1.3 Parallelism & Modules

✅ Ulysses Sequence Parallelism

Enable Ulysses sequence parallelism to support longer sequence training:

ulysses_sequence_parallel_size: 1  # Can be set to 1, 2, 4, 8, etc. (recommended to be divisible by GPU count)

Usage Recommendations:

  • Set the value to the number of processes participating in sequence splitting in current parallel training (usually an integer factor of data_parallel_size)

✅ MoE Expert Parallelism

Enable MoE expert parallelism:

moe_expert_parallel_size: 1  # Can be set to 1, 2, 4, 8, etc. (recommended not to exceed 8)
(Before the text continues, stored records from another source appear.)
(** * Google Search MCP server: credential resolution and search dispatch

    A shallow embedding of [elos_google_search_mcp/server.py].

    The module talks to four outside parties: the process environment
    ([os.getenv]), the file system ([os.path.exists]), the Google
    authentication libraries ([from_service_account_file], [default]) and
    the Custom Search client ([build], [service.list(...).execute()]).
    They are gathered in a record [World]; every function of the module is
    a function of the world it runs in.  Python values are an inductive
    type [pyval], exceptions an explicit [outcome], and the two observable
    effects of the module (log lines and remote search calls) are recorded
    in an event trace. *)

From stdpp Require Import gmap strings list fin_maps.
From Stdlib Require Import ZArith.

Set Warnings "-register-all".

Local Open Scope string_scope.
Local Open Scope Z_scope.

(** ** Python values *)

(** Opaque handle of a [google.auth] credentials object. *)
Inductive Credentials := CredentialsObject (handle : N).

(** Opaque handle of the client returned by [build]. *)
Inductive Service := ServiceObject (handle : N).

(** The values that flow through the module: parsed JSON (the float
    payload is its IEEE-754 bit pattern, the module never computes with
    it), plus the credentials object returned by the resolver. *)
Inductive pyval :=
| PNone
| PBool (b : bool)
| PInt (n : Z)
| PFloat (bits : Z)
| PStr (s : string)
| PList (l : list pyval)
| PDict (d : gmap string pyval)
| PCredentials (c : Credentials).

(** [bool(v)]: Python truthiness. *)
Definition truthy (v : pyval) : bool :=
  match v with
  | PNone => false
  | PBool b => b
  | PInt n => negb (n =? 0)
  | PFloat bits => negb ((bits =? 0) || (bits =? 2 ^ 63))
  | PStr s => negb (String.eqb s "")
  | PList l => match l with [] => false | _ => true end
  | PDict d => negb (bool_decide (d = ∅))
  | PCredentials _ => true
  end.

(** [isinstance(v, str)]. *)
Definition isinstance_str (v : pyval) : bool :=
  match v with PStr _ => true | _ => false end.

(** [type(v).__name__]. *)
Definition type_name (v : pyval) : string :=
  match v with
  | PNone => "NoneType"
  | PBool _ => "bool"
  | PInt _ => "int"
  | PFloat _ => "float"
  | PStr _ => "str"
  | PList _ => "list"
  | PDict _ => "dict"
  | PCredentials _ => "Credentials"
  end.

(** A dict display [{k1: v1, ..., kn: vn}] with distinct keys. *)
Definition py_dict (items : list (string * pyval)) : pyval :=
  PDict (list_to_map items).

(** ** Exceptions and outcomes *)

(** The classes of [Exception] the module distinguishes or provokes.
    [OtherException name] stands for any further subclass of [Exception]
    that derives from none of the four named ones.  Interrupts that derive
    from [BaseException] only (KeyboardInterrupt, SystemExit) are
    process-level signals and are not modelled. *)
Inductive exn_class :=
| HttpError
| DefaultCredentialsError
| AttributeError
| TypeError
| OtherException (name : string).

(** An exception object: its class and [str(e)]. *)
Record exn := Exn { exn_cls : exn_class; exn_str : string }.

Definition is_HttpError (e : exn) : bool :=
  match exn_cls e with HttpError => true | _ => false end.

Definition is_DefaultCredentialsError (e : exn) : bool :=
  match exn_cls e with DefaultCredentialsError => true | _ => false end.

Inductive outcome (A : Type) :=
| Return (a : A)
| Raise (e : exn).
Arguments Return {A} a.
Arguments Raise {A} e.

(** ** Observable effects *)

(** Keyword arguments of [service.list(...)]; [searchType] is [None] when
    the keyword is not passed. *)
Record Request := {
  q : string;
  cx : string;
  num : Z;
  searchType : option string
}.

Inductive event :=
| LogWarning (msg : string)
| LogError (msg : string)
| RemoteCall (service : Service) (request : Request).

(** ** The world the module runs in *)

Record World := {
  (** [os.environ] *)
  environ : gmap string string;
  (** whether a non-empty path names an existing file *)
  fs_exists : string -> bool;
  (** [service_account.Credentials.from_service_account_file(path)] *)
  from_service_account_file : string -> outcome Credentials;
  (** [google.auth.default()]: the pair [(credentials, project)] *)
  auth_default : outcome (Credentials * option string);
  (** [build(serviceName, version, developerKey=...)] *)
  build : string -> string -> pyval -> outcome Service;
  (** [service.list(...).execute()] *)
  list_execute : Service -> Request -> outcome pyval
}.

(** [os.getenv(name)]: the value, or [None] when the variable is unset. *)
Definition os_getenv (w : World) (name : string) : option string :=
  environ w !! name.

(** An [Optional[str]] as a Python value. *)
Definition py_opt_str (v : option string) : pyval :=
  match v with
  | Some s => PStr s
  | None => PNone
  end.

(** [os.path.exists(path)]: [os.stat] fails on the empty path, which
    therefore never exists. *)
Definition os_path_exists (w : World) (path : string) : bool :=
  if String.eqb path "" then false else fs_exists w path.

(** ** Computations: an event trace and an outcome *)

Definition M (A : Type) : Type := (list event * outcome A)%type.

Definition trace {A} (m : M A) : list event := fst m.
Definition result {A} (m : M A) : outcome A := snd m.

Definition ret {A} (a : A) : M A := ([], Return a).
Definition raise {A} (e : exn) : M A := ([], Raise e).
Definition emit (ev : event) : M unit := ([ev], Return tt).
Definition lift {A} (o : outcome A) : M A := ([], o).

Definition bind {A B} (m : M A) (k : A -> M B) : M B :=
  match m with
  | (t, Return a) => let (t', o) := k a in ((t ++ t')%list, o)
  | (t, Raise e) => (t, Raise e)
  end.

(** [try: m  except ... as e: handler e]; a handler that does not match
    the exception raises it again. *)
Definition try_except {A} (m : M A) (handler : exn -> M A) : M A :=
  match m with
  | (t, Return a) => (t, Return a)
  | (t, Raise e) => let (t', o) := handler e in ((t ++ t')%list, o)
  end.

Notation "x <- m ;; k" := (bind m (fun x => k))
  (at level 100, m at next level, right associativity).
Notation "m ;;; k" := (bind m (fun _ => k))
  (at level 100, right associativity).

(** The remote calls recorded in a trace, in order. *)
Definition remote_calls (t : list event) : list Request :=
  omap (fun ev => match ev with RemoteCall _ r => Some r | _ => None end) t.

Definition logger_warning (msg : string) : M unit := emit (LogWarning msg).
Definition logger_error (msg : string) : M unit := emit (LogError msg).

(** [service.list(...).execute()], recorded in the trace. *)
Definition service_list_execute (w : World) (service : Service)
    (request : Request) : M pyval :=
  emit (RemoteCall service request) ;;; lift (list_execute w service request).

(** [d.get(key, default)]. *)
Definition py_get (d : pyval) (key : string) (default : pyval) : M pyval :=
  match d with
  | PDict m => ret (match m !! key with Some v => v | None => default end)
  | _ => raise (Exn AttributeError
                  ("'" +:+ type_name d +:+ "' object has no attribute 'get'"))
  end.

(** The elements [for item in v] ranges over.  Iterating a dict yields
    its keys and iterating a string its characters, all of them strings. *)
Definition py_iter (v : pyval) : M (list pyval) :=
  match v with
  | PList l => ret l
  | PDict m => ret (PStr <$> elements (dom m))
  | PStr s => ret ((fun c => PStr (String c EmptyString)) <$> String.list_ascii_of_string s)
  | _ => raise (Exn TypeError ("'" +:+ type_name v +:+ "' object is not iterable"))
  end.

(** A list comprehension [[f item for item in items]], left to right. *)
Fixpoint comprehension (f : pyval -> M pyval) (items : list pyval)
    : M (list pyval) :=
  match items with
  | [] => ret []
  | item :: rest =>
      r <- f item ;;
      rs <- comprehension f rest ;;
      ret (r :: rs)
  end.

(** ** The module *)

Definition error_dict (msg : string) : pyval := py_dict [("error", PStr msg)].

Arguments py_dict : simpl never.
Arguments error_dict : simpl never.

(** Lines 30-41 of [get_google_credentials]: the API key, then the
    platform default credentials. *)
Definition api_key_or_default (w : World) : M pyval :=
  let api_key := os_getenv w "GOOGLE_API_KEY" in
  if truthy (py_opt_str api_key) then ret (py_opt_str api_key)
  else
    try_except
      (cp <- lift (auth_default w) ;;
       let '(credentials, project) := cp in
       ret (PCredentials credentials))
      (fun e =>
         if is_DefaultCredentialsError e then
           logger_error "No Google credentials found. Please set GOOGLE_APPLICATION_CREDENTIALS or GOOGLE_API_KEY" ;;;
           ret PNone
         else raise e).

(** [get_google_credentials()] *)
Definition get_google_credentials (w : World) : M pyval :=
  let credentials_path := os_getenv w "GOOGLE_APPLICATION_CREDENTIALS" in
  match credentials_path with
  | Some path =>
      if truthy (PStr path) && os_path_exists w path then
        match from_service_account_file w path with
        | Return credentials => ret (PCredentials credentials)
        | Raise e =>
            logger_warning ("Failed to load service account from " +:+ path
                            +:+ ": " +:+ exn_str e) ;;;
            api_key_or_default w
        end
      else api_key_or_default w
  | None => api_key_or_default w
  end.

(** The two [except] clauses shared by the three search tools. *)
Definition search_handlers (e : exn) : M pyval :=
  if is_HttpError e then
    logger_error ("Google API error: " +:+ exn_str e) ;;;
    ret (error_dict ("Google API error: " +:+ exn_str e))
  else
    logger_error ("Unexpected error: " +:+ exn_str e) ;;;
    ret (error_dict ("Unexpected error: " +:+ exn_str e)).

(** The [try] block of [google_search] (lines 56-86). *)
Definition google_search_body (w : World) (query : string) (num_results : Z)
    : M pyval :=
  credentials <- get_google_credentials w ;;
  if negb (truthy credentials) then
    ret (error_dict "No Google credentials available")
  else if isinstance_str credentials then
    service <- lift (build w "customsearch" "v1" credentials) ;;
    let not_set :=
      ret (error_dict "GOOGLE_CSE_ID environment variable not set for Custom Search API") in
    match os_getenv w "GOOGLE_CSE_ID" with
    | Some search_engine_id =>
        if truthy (PStr search_engine_id) then
          results <- service_list_execute w service
                       {| q := query; cx := search_engine_id;
                          num := Z.min num_results 10; searchType := None |} ;;
          items <- py_get results "items" (PList []) ;;
          elems <- py_iter items ;;
          rs <- comprehension (fun item =>
                  title <- py_get item "title" (PStr "") ;;
                  link <- py_get item "link" (PStr "") ;;
                  snippet <- py_get item "snippet" (PStr "") ;;
                  ret (py_dict [("title", title); ("link", link);
                                ("snippet", snippet);
                                ("source", PStr "Google Custom Search")]))
                elems ;;
          ret (PList rs)
        else not_set
    | None => not_set
    end
  else
    ret (error_dict "Service account authentication not yet implemented for search API").

(** [google_search(query, num_results)] *)
Definition google_search (w : World) (query : string) (num_results : Z)
    : M pyval :=
  try_except (google_search_body w query num_results) search_handlers.

(** The [try] block of [google_search_web] (lines 108-136). *)
Definition google_search_web_body (w : World) (query : string)
    (num_results : Z) : M pyval :=
  credentials <- get_google_credentials w ;;
  if negb (truthy credentials) then
    ret (error_dict "No Google credentials available")
  else if isinstance_str credentials then
    service <- lift (build w "customsearch" "v1" credentials) ;;
    let not_set := ret (error_dict "GOOGLE_CSE_ID environment variable not set") in
    match os_getenv w "GOOGLE_CSE_ID" with
    | Some search_engine_id =>
        if truthy (PStr search_engine_id) then
          results <- service_list_execute w service
                       {| q := query; cx := search_engine_id;
                          num := Z.min num_results 5;
                          searchType := Some "web" |} ;;
          items <- py_get results "items" (PList []) ;;
          elems <- py_iter items ;;
          rs <- comprehension (fun item =>
                  title <- py_get item "title" (PStr "") ;;
                  link <- py_get item "link" (PStr "") ;;
                  snippet <- py_get item "snippet" (PStr "") ;;
                  ret (py_dict [("title", title); ("link", link);
                                ("snippet", snippet);
                                ("source", PStr "Google Web Search")]))
                elems ;;
          ret (PList rs)
        else not_set
    | None => not_set
    end
  else
    ret (error_dict "Service account authentication not yet implemented").

(** [google_search_web(query, num_results)] *)
Definition google_search_web (w : World) (query : string) (num_results : Z)
    : M pyval :=
  try_except (google_search_web_body w query num_results) search_handlers.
✅ LigerLinearCrossEntropyLoss Fusion Operator

Support for LigerLinearCrossEntropyLoss fusion operator, significantly optimizing GPU memory usage in the final layer during long sequence training. In traditional implementations, the final layer's CrossEntropyLoss typically has $O(B \times S \times V)$ memory overhead (where $B$ is batch size, $S$ is sequence length, $V$ is vocab size). Using the optimized implementation from Liger-Kernel, this overhead can be reduced to $O(B \times S \times H)$ (where $H$ is hidden size), greatly alleviating the GPU memory bottleneck in long sequence training.

Enable as follows:

loss:
  # Default is torchtune.modules.loss.LinearCrossEntropyLoss
  _component_: mirotrain.modules.loss.LigerLinearCrossEntropyLoss

✅ Cosine Schedule with Warmup Learning Rate Configuration

Support for get_cosine_schedule_with_warmup learning rate configuration, using warmup_ratio like LLaMA-Factory.

Enable as follows:

lr_scheduler:
  _component_: mirotrain.training.get_cosine_schedule_with_warmup
  warmup_ratio: 0.1
  num_cycles: 0.5

1.4 Fault Tolerance and Recovery

✅ Auto Resume Support

When auto_resume is enabled, step-based checkpoints are saved at specified intervals, recording not only model weights but also optimizer state, dataloader state, and all other training states. If training is interrupted, no configuration changes are needed. Simply restart the task and it will automatically find the nearest step-based checkpoint to resume training.

Enable as follows:

auto_resume: True
checkpoint_steps_for_auto_resume: 50  # Default is 50 if not specified

Important Notes:

  • Current step-based checkpoints are designed for automatic recovery after training interruption and are not human-readable, nor can they be directly used for evaluation
  • When saving the latest step-based checkpoint, outdated old step-based checkpoints are automatically found and deleted, so there's no need to worry about manually cleaning disk space due to high save frequency
  • To reduce the overhead of frequent checkpoint saving, the internal implementation uses PyTorch Distributed Checkpointing (DCP) asynchronous saving feature, with a background thread responsible for writing checkpoints to disk, greatly reducing the time that blocks the training process. However, only when you see the log message "Step-based checkpoint is saved asynchronously to ... successfully" can you confirm that the previous step-based checkpoint has been successfully persisted to disk
  • When conducting performance tests, avoid the few steps after asynchronous saving of step-based checkpoints has started but not completely finished, as the sub-thread responsible for asynchronous writing occasionally competes with the main thread for GIL, slightly affecting training performance during these steps

2. Quick Start

2.1 Download Model Weights

# Download Qwen3 model
tune download Qwen/Qwen3-32B \
  --output-dir /path/to/qwen3-32b \
  --hf-token <YOUR_HF_TOKEN>

2.2 SFT Training

cd recipes
torchrun \
  --nproc_per_node 8 \
  --nnodes 1 \
  sft_trainer.py \
  --config ./configs/qwen3/32B_full_sft.yaml

2.3 DPO Training

cd recipes
torchrun \
  --nproc_per_node 8 \
  --nnodes 1 \
  dpo_trainer.py \
  --config ./configs/qwen3/32B_full_dpo.yaml

3. Multi-Node Distributed Training

For large-scale training across multiple nodes:

torchrun \
  --nproc_per_node $WORKER_GPU \
  --master_addr $WORKER_0_HOST \
  --node_rank $ROLE_INDEX \
  --master_port $WORKER_0_PORT \
  --nnodes $WORKER_NUM \
  sft_trainer.py \
  --config config.yaml

The variables $WORKER_GPU, $WORKER_0_HOST, $ROLE_INDEX, $WORKER_0_PORT, and $WORKER_NUM are injected as environment variables by the Kubernetes platform. In future versions, we will also support compatibility with Slurm.